[Collected data entries]
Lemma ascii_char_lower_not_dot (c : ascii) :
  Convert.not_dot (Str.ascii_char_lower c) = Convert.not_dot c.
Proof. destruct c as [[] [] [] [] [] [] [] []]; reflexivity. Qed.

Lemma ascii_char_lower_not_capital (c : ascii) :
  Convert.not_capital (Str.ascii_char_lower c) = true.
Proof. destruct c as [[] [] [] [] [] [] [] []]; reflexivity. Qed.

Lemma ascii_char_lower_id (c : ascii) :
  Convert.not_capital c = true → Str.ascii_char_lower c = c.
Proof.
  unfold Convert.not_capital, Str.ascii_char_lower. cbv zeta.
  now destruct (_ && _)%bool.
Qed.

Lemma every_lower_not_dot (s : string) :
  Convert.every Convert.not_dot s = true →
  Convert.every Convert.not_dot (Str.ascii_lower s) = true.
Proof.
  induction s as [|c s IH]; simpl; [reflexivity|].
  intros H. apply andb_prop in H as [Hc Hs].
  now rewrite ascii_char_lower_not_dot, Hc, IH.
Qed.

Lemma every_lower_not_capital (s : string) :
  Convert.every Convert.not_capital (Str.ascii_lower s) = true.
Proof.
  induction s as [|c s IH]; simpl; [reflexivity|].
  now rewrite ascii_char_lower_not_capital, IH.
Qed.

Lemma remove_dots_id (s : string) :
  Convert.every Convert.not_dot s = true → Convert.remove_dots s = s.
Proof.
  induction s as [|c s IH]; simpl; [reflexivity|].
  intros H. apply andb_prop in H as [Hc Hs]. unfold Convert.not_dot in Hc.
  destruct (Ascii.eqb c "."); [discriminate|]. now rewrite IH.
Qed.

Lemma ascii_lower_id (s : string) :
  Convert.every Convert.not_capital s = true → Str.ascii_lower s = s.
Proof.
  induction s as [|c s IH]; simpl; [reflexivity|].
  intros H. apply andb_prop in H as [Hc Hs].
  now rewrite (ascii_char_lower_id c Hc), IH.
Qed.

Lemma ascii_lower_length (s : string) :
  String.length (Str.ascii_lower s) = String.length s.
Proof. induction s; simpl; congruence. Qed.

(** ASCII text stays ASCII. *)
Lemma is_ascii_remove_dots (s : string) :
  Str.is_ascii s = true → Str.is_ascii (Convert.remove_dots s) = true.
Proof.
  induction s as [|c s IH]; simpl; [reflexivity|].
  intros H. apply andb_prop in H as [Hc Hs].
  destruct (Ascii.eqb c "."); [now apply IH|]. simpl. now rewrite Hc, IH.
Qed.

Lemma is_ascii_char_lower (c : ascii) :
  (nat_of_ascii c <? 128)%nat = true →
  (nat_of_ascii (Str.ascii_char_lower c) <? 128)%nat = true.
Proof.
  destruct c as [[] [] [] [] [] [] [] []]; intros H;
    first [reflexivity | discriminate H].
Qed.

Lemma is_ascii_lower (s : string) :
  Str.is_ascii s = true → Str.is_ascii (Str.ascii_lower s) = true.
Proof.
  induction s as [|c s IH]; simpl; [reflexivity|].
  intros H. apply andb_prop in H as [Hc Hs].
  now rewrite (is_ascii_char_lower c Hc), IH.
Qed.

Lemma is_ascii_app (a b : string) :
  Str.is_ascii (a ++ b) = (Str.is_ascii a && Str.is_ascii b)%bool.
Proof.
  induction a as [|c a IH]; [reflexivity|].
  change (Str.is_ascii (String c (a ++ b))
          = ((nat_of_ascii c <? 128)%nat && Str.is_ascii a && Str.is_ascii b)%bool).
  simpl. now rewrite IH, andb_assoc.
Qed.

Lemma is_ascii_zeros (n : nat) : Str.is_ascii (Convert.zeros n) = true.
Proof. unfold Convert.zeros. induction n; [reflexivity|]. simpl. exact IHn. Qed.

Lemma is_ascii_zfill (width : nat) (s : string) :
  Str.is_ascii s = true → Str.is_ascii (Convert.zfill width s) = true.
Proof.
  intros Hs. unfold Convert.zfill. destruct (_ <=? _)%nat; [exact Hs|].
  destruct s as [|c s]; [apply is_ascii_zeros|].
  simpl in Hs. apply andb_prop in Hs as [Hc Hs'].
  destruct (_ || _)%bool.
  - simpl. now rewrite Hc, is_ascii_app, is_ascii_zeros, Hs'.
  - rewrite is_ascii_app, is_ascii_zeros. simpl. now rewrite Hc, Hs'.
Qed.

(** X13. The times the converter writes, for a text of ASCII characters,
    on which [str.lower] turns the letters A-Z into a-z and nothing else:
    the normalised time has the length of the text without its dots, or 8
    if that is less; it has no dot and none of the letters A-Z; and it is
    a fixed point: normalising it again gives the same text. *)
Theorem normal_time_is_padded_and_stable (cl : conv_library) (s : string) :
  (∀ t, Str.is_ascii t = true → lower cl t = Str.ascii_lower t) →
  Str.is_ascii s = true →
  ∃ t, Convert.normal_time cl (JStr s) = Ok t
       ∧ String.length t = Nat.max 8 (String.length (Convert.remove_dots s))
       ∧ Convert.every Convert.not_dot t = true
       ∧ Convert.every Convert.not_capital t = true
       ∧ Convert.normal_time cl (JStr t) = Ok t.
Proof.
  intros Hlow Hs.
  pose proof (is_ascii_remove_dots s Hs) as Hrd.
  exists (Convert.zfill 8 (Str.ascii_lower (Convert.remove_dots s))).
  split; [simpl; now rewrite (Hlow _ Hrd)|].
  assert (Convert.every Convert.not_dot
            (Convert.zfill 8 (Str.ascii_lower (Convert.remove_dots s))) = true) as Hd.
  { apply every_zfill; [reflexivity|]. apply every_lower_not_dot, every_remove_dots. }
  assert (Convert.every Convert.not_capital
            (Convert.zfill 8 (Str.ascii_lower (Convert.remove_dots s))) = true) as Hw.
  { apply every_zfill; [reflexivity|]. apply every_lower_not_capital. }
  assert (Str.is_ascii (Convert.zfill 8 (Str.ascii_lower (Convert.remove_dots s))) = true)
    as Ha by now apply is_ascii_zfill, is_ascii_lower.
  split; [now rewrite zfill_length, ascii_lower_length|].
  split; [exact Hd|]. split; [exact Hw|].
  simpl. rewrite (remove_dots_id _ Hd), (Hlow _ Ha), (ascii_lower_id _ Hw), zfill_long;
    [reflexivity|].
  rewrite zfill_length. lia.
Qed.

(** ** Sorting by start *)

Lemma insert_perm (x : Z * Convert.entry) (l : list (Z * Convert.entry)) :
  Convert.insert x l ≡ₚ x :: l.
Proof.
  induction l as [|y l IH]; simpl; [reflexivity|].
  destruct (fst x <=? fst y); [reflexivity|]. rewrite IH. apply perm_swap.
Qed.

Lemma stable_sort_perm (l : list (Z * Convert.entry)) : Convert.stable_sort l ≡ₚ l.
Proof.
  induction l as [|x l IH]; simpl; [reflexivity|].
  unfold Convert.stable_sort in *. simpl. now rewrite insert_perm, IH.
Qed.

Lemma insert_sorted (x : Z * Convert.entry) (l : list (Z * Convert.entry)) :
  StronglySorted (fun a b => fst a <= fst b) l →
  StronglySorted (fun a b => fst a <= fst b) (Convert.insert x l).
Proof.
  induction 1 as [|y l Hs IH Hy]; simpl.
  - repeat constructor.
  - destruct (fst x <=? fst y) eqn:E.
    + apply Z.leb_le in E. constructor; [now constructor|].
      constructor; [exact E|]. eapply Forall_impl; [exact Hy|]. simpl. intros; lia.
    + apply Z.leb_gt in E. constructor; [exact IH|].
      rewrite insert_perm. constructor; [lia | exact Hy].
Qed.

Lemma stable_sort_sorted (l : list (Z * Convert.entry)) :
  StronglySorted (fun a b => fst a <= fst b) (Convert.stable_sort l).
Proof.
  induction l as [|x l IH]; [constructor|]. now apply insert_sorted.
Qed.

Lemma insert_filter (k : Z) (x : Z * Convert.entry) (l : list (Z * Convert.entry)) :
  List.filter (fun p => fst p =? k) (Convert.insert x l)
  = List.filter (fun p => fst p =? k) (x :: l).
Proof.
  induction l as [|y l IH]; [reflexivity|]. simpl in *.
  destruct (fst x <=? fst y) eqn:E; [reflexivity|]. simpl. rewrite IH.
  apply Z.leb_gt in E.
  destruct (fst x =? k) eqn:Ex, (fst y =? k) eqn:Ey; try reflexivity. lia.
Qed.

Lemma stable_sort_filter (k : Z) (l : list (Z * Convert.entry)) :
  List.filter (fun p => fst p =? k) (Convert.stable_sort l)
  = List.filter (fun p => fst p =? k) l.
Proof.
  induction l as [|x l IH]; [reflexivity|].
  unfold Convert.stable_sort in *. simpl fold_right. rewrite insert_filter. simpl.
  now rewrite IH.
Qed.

* TASK BRIEF *
The entries above hold a line with "intros Hlow Hs." and a later line with "(** ** Sorting by start *)". Write out exactly those lines and all lines between, nothing more.

* EXERCISE OUTPUT *
  intros Hlow Hs.
  pose proof (is_ascii_remove_dots s Hs) as Hrd.
  exists (Convert.zfill 8 (Str.ascii_lower (Convert.remove_dots s))).
  split; [simpl; now rewrite (Hlow _ Hrd)|].
  assert (Convert.every Convert.not_dot
            (Convert.zfill 8 (Str.ascii_lower (Convert.remove_dots s))) = true) as Hd.
  { apply every_zfill; [reflexivity|]. apply every_lower_not_dot, every_remove_dots. }
  assert (Convert.every Convert.not_capital
            (Convert.zfill 8 (Str.ascii_lower (Convert.remove_dots s))) = true) as Hw.
  { apply every_zfill; [reflexivity|]. apply every_lower_not_capital. }
  assert (Str.is_ascii (Convert.zfill 8 (Str.ascii_lower (Convert.remove_dots s))) = true)
    as Ha by now apply is_ascii_zfill, is_ascii_lower.
  split; [now rewrite zfill_length, ascii_lower_length|].
  split; [exact Hd|]. split; [exact Hw|].
  simpl. rewrite (remove_dots_id _ Hd), (Hlow _ Ha), (ascii_lower_id _ Hw), zfill_long;
    [reflexivity|].
  rewrite zfill_length. lia.
Qed.

(** ** Sorting by start *)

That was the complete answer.